* Exercise goal: Only those lines in the data below from the line containing "- unfold link_session." through the line containing "(∃ rest, results", both included, should be restated word for word.

* Collected data:
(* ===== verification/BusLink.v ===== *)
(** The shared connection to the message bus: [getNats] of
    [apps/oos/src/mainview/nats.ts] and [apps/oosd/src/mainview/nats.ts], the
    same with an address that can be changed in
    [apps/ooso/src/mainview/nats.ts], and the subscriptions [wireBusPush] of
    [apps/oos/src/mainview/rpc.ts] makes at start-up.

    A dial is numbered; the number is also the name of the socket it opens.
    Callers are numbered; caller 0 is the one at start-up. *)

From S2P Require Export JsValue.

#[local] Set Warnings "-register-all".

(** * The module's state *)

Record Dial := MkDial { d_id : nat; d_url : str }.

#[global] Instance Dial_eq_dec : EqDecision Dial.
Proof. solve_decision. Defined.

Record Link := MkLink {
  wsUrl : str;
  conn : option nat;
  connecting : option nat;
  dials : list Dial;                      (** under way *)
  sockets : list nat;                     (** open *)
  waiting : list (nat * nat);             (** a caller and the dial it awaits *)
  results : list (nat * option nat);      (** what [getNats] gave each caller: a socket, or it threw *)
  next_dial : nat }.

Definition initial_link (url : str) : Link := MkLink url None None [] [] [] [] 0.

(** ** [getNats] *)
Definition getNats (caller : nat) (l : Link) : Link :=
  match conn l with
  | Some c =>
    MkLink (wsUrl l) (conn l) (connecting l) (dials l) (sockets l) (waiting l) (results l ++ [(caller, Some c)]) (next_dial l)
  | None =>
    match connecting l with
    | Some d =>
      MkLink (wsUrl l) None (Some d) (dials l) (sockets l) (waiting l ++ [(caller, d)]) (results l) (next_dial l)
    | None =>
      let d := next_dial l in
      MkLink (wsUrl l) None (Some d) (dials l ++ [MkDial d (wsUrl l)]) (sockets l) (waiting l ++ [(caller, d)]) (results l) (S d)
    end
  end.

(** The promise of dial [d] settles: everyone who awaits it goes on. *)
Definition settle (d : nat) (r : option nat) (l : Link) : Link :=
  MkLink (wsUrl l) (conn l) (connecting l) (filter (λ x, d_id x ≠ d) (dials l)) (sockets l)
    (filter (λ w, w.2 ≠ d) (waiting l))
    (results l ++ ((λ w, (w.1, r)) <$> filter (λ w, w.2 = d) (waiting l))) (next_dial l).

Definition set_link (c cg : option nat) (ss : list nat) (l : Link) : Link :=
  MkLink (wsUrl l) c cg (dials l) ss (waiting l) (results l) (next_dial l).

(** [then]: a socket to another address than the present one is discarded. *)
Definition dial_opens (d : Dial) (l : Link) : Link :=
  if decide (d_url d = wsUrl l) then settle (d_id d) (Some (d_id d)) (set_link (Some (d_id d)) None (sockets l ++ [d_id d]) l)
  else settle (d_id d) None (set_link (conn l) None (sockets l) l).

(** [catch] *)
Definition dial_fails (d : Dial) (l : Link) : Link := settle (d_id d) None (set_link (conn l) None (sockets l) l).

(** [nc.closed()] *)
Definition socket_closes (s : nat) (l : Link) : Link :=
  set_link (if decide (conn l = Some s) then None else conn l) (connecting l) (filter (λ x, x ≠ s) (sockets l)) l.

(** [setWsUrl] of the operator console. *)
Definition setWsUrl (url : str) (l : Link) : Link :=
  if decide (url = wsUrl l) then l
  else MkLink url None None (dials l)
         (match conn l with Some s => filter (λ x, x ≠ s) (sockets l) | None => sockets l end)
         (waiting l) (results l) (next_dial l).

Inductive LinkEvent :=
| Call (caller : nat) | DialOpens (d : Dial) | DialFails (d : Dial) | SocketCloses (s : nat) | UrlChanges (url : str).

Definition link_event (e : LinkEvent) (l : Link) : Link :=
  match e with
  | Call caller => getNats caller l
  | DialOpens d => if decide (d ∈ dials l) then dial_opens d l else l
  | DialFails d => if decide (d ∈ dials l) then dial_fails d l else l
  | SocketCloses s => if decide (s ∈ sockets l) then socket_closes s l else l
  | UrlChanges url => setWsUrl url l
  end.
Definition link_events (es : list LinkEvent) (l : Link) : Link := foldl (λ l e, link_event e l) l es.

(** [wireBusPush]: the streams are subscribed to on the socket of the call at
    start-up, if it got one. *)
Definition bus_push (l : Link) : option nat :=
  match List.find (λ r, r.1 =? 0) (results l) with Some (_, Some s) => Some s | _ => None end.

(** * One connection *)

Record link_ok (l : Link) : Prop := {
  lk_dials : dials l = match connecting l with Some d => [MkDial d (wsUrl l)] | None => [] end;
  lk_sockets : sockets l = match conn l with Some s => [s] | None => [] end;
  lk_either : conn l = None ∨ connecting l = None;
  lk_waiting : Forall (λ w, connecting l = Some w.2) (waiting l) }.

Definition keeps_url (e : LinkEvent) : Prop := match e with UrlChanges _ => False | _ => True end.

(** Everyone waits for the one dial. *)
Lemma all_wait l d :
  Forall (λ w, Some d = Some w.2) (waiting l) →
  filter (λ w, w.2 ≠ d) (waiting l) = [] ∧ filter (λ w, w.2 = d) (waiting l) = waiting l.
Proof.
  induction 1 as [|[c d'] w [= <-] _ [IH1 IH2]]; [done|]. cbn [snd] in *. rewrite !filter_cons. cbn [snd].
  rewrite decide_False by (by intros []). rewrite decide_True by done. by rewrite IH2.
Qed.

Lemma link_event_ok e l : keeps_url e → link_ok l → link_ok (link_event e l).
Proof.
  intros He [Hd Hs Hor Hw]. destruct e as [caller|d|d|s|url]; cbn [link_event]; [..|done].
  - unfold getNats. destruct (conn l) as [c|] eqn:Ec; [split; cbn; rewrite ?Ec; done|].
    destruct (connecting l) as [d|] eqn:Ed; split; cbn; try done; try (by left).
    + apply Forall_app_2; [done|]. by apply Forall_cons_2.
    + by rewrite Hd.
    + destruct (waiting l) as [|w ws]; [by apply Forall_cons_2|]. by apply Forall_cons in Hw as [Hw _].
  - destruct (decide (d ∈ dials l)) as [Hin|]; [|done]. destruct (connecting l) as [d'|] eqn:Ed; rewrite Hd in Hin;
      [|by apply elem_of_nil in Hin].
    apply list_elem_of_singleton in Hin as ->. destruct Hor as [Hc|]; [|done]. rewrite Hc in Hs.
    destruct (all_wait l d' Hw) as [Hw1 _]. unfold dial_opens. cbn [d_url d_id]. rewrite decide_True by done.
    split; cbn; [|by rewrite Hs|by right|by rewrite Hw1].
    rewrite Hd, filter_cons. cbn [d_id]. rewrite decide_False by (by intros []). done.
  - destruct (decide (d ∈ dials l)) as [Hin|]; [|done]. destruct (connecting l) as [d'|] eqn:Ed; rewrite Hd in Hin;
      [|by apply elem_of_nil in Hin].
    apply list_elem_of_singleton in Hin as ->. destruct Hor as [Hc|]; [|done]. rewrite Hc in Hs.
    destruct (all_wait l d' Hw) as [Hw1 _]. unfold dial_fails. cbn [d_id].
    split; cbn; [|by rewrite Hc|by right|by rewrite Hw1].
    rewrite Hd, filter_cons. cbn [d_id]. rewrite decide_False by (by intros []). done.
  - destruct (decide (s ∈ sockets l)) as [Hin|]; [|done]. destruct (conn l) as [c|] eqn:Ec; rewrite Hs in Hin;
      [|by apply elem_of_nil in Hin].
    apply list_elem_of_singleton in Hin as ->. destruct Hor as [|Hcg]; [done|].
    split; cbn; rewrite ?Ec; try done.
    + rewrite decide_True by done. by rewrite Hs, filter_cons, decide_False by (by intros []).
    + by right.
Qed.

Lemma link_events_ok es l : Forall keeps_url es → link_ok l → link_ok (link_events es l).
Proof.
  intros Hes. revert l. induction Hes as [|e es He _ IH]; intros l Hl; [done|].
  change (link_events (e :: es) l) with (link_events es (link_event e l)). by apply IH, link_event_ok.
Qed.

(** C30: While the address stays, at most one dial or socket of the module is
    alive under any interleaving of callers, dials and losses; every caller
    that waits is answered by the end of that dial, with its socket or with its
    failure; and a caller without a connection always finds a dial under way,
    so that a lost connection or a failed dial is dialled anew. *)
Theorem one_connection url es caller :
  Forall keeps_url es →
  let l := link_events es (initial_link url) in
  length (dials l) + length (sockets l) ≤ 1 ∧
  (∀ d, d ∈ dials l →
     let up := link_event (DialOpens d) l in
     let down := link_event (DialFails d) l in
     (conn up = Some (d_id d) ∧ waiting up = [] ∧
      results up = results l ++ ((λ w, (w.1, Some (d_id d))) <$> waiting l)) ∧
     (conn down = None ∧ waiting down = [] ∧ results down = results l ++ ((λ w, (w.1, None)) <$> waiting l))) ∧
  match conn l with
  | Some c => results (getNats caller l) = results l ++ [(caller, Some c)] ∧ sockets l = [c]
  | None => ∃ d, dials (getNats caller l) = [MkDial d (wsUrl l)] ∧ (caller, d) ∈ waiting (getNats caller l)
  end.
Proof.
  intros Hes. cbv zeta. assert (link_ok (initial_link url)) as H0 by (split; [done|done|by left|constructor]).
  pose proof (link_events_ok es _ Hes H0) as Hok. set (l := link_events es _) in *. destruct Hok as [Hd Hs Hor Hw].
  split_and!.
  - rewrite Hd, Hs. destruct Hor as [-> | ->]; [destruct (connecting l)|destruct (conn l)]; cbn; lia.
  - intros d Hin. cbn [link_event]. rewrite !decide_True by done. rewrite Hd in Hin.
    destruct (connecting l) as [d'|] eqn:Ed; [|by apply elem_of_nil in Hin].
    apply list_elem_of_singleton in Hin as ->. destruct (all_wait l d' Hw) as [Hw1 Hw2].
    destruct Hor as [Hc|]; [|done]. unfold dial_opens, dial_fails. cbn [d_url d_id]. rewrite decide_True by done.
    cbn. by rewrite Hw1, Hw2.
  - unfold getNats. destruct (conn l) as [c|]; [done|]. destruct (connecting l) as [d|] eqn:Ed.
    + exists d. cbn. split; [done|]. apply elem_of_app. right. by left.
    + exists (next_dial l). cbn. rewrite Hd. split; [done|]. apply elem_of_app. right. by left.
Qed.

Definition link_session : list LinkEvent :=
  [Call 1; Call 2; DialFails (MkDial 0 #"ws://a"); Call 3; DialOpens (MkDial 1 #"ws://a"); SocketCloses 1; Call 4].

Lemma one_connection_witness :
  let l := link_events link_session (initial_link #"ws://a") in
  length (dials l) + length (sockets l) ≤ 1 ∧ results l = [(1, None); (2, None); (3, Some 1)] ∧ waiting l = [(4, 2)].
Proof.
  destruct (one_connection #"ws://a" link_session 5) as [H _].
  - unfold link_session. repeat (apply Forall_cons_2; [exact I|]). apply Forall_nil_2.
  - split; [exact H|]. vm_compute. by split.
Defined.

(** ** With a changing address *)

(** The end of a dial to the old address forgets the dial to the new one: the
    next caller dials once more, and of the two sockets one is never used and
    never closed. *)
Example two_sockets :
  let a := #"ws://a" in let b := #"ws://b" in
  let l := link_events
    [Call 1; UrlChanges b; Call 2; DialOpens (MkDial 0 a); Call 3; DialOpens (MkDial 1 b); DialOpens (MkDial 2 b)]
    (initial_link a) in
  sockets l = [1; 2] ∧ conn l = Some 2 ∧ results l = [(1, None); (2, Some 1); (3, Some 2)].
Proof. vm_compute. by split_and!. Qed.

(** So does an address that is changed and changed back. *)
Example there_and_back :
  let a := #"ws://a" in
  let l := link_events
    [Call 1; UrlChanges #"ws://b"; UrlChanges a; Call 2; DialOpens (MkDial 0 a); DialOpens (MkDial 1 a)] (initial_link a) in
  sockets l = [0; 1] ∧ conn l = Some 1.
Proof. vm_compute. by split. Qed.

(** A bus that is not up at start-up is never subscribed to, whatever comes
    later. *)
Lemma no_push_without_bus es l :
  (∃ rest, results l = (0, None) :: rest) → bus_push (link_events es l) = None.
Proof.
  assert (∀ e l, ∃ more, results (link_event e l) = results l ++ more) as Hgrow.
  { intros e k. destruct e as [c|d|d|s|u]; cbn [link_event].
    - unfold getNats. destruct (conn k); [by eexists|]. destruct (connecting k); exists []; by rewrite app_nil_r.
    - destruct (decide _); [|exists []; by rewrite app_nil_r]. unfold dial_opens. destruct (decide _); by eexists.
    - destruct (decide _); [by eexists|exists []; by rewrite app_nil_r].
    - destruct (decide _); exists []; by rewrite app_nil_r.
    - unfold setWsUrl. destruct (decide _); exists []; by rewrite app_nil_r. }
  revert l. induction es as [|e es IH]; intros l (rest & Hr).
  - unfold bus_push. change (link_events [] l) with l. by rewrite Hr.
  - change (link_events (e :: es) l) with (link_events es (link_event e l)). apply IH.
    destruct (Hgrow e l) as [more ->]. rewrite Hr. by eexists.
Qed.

...

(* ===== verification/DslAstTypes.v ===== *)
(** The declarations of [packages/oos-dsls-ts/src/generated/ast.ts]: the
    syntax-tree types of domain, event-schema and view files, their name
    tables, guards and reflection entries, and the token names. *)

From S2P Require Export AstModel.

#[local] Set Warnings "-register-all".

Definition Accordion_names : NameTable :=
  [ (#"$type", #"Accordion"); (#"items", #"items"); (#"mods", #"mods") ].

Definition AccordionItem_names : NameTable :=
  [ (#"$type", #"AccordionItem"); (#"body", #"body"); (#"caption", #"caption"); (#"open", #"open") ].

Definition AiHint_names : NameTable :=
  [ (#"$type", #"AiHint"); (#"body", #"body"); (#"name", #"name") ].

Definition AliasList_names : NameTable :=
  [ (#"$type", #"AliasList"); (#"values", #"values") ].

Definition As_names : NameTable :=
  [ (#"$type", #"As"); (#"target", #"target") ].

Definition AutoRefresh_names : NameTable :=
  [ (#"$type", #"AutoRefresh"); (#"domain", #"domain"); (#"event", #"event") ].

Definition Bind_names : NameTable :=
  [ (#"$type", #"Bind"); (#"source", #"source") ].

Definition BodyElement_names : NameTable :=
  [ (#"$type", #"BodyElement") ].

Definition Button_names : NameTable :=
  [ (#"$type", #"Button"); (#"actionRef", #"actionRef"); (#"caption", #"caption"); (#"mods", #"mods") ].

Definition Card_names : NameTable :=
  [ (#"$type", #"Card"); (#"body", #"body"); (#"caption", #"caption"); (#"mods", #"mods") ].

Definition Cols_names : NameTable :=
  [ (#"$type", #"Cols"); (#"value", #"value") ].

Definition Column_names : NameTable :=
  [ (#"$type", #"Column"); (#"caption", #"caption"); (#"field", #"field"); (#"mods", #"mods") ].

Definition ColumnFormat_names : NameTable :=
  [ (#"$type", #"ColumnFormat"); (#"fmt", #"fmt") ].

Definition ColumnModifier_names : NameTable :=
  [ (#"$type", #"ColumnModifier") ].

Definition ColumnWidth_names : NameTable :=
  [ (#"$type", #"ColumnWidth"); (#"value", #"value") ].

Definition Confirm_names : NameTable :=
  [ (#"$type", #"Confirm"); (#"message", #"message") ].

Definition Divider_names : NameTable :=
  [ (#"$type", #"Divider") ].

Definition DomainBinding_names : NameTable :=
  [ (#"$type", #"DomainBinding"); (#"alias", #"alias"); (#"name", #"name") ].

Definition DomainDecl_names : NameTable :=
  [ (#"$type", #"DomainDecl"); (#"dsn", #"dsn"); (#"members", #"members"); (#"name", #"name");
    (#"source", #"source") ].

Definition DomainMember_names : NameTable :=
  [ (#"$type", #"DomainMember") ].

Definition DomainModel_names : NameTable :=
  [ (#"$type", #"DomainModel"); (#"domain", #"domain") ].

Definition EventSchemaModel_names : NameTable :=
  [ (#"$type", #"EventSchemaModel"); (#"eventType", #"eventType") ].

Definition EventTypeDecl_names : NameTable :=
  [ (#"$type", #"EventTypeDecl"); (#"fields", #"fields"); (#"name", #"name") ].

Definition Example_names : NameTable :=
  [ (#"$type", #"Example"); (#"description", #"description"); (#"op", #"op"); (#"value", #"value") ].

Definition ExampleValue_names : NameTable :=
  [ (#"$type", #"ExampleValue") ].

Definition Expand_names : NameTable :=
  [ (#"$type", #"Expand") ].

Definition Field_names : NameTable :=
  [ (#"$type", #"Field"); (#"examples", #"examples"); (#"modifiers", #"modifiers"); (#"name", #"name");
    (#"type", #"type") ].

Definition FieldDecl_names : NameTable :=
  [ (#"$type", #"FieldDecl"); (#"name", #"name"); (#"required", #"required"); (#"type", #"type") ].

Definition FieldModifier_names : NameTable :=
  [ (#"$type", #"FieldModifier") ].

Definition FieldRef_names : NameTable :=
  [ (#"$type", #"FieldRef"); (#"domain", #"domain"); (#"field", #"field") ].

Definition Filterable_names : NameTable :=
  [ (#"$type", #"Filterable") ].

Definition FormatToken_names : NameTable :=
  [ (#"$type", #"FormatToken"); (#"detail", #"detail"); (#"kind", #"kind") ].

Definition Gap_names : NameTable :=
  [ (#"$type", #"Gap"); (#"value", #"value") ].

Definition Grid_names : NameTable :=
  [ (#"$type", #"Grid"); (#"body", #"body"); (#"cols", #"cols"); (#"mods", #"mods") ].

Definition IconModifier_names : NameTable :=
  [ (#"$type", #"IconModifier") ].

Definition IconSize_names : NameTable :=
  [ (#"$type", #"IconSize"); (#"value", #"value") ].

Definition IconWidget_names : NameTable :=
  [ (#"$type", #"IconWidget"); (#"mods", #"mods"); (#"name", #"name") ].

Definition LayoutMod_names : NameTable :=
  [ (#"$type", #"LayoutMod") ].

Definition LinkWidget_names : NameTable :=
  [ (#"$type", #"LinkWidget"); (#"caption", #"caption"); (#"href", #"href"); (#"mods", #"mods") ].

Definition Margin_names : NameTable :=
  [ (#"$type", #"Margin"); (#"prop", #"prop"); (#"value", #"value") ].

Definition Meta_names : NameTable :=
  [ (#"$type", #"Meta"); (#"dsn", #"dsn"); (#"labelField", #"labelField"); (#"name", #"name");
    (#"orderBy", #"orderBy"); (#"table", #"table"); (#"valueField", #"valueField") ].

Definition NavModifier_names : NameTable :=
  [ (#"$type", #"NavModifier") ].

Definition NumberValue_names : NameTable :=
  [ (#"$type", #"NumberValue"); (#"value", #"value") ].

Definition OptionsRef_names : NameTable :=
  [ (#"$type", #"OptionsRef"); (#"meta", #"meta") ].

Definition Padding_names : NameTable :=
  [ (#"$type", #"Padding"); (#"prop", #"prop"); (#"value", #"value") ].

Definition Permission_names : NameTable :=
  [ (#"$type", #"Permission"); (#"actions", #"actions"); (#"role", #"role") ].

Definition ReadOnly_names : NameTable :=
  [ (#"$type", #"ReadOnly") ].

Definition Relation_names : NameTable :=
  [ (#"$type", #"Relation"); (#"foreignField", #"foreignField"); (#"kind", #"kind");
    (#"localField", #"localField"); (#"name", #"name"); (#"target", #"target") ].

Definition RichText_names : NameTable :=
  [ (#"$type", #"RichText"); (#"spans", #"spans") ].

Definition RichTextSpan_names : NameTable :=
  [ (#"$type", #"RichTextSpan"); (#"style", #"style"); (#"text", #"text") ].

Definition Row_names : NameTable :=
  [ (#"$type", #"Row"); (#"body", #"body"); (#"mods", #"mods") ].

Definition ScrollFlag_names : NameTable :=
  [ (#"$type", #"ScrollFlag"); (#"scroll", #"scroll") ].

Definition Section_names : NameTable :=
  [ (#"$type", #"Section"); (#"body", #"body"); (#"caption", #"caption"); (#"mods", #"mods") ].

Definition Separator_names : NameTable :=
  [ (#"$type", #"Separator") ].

* Task response:
  - unfold link_session. repeat (apply Forall_cons_2; [exact I|]). apply Forall_nil_2.
  - split; [exact H|]. vm_compute. by split.
Defined.

(** ** With a changing address *)

(** The end of a dial to the old address forgets the dial to the new one: the
    next caller dials once more, and of the two sockets one is never used and
    never closed. *)
Example two_sockets :
  let a := #"ws://a" in let b := #"ws://b" in
  let l := link_events
    [Call 1; UrlChanges b; Call 2; DialOpens (MkDial 0 a); Call 3; DialOpens (MkDial 1 b); DialOpens (MkDial 2 b)]
    (initial_link a) in
  sockets l = [1; 2] ∧ conn l = Some 2 ∧ results l = [(1, None); (2, Some 1); (3, Some 2)].
Proof. vm_compute. by split_and!. Qed.

(** So does an address that is changed and changed back. *)
Example there_and_back :
  let a := #"ws://a" in
  let l := link_events
    [Call 1; UrlChanges #"ws://b"; UrlChanges a; Call 2; DialOpens (MkDial 0 a); DialOpens (MkDial 1 a)] (initial_link a) in
  sockets l = [0; 1] ∧ conn l = Some 1.
Proof. vm_compute. by split. Qed.

(** A bus that is not up at start-up is never subscribed to, whatever comes
    later. *)
Lemma no_push_without_bus es l :
  (∃ rest, results l = (0, None) :: rest) → bus_push (link_events es l) = None.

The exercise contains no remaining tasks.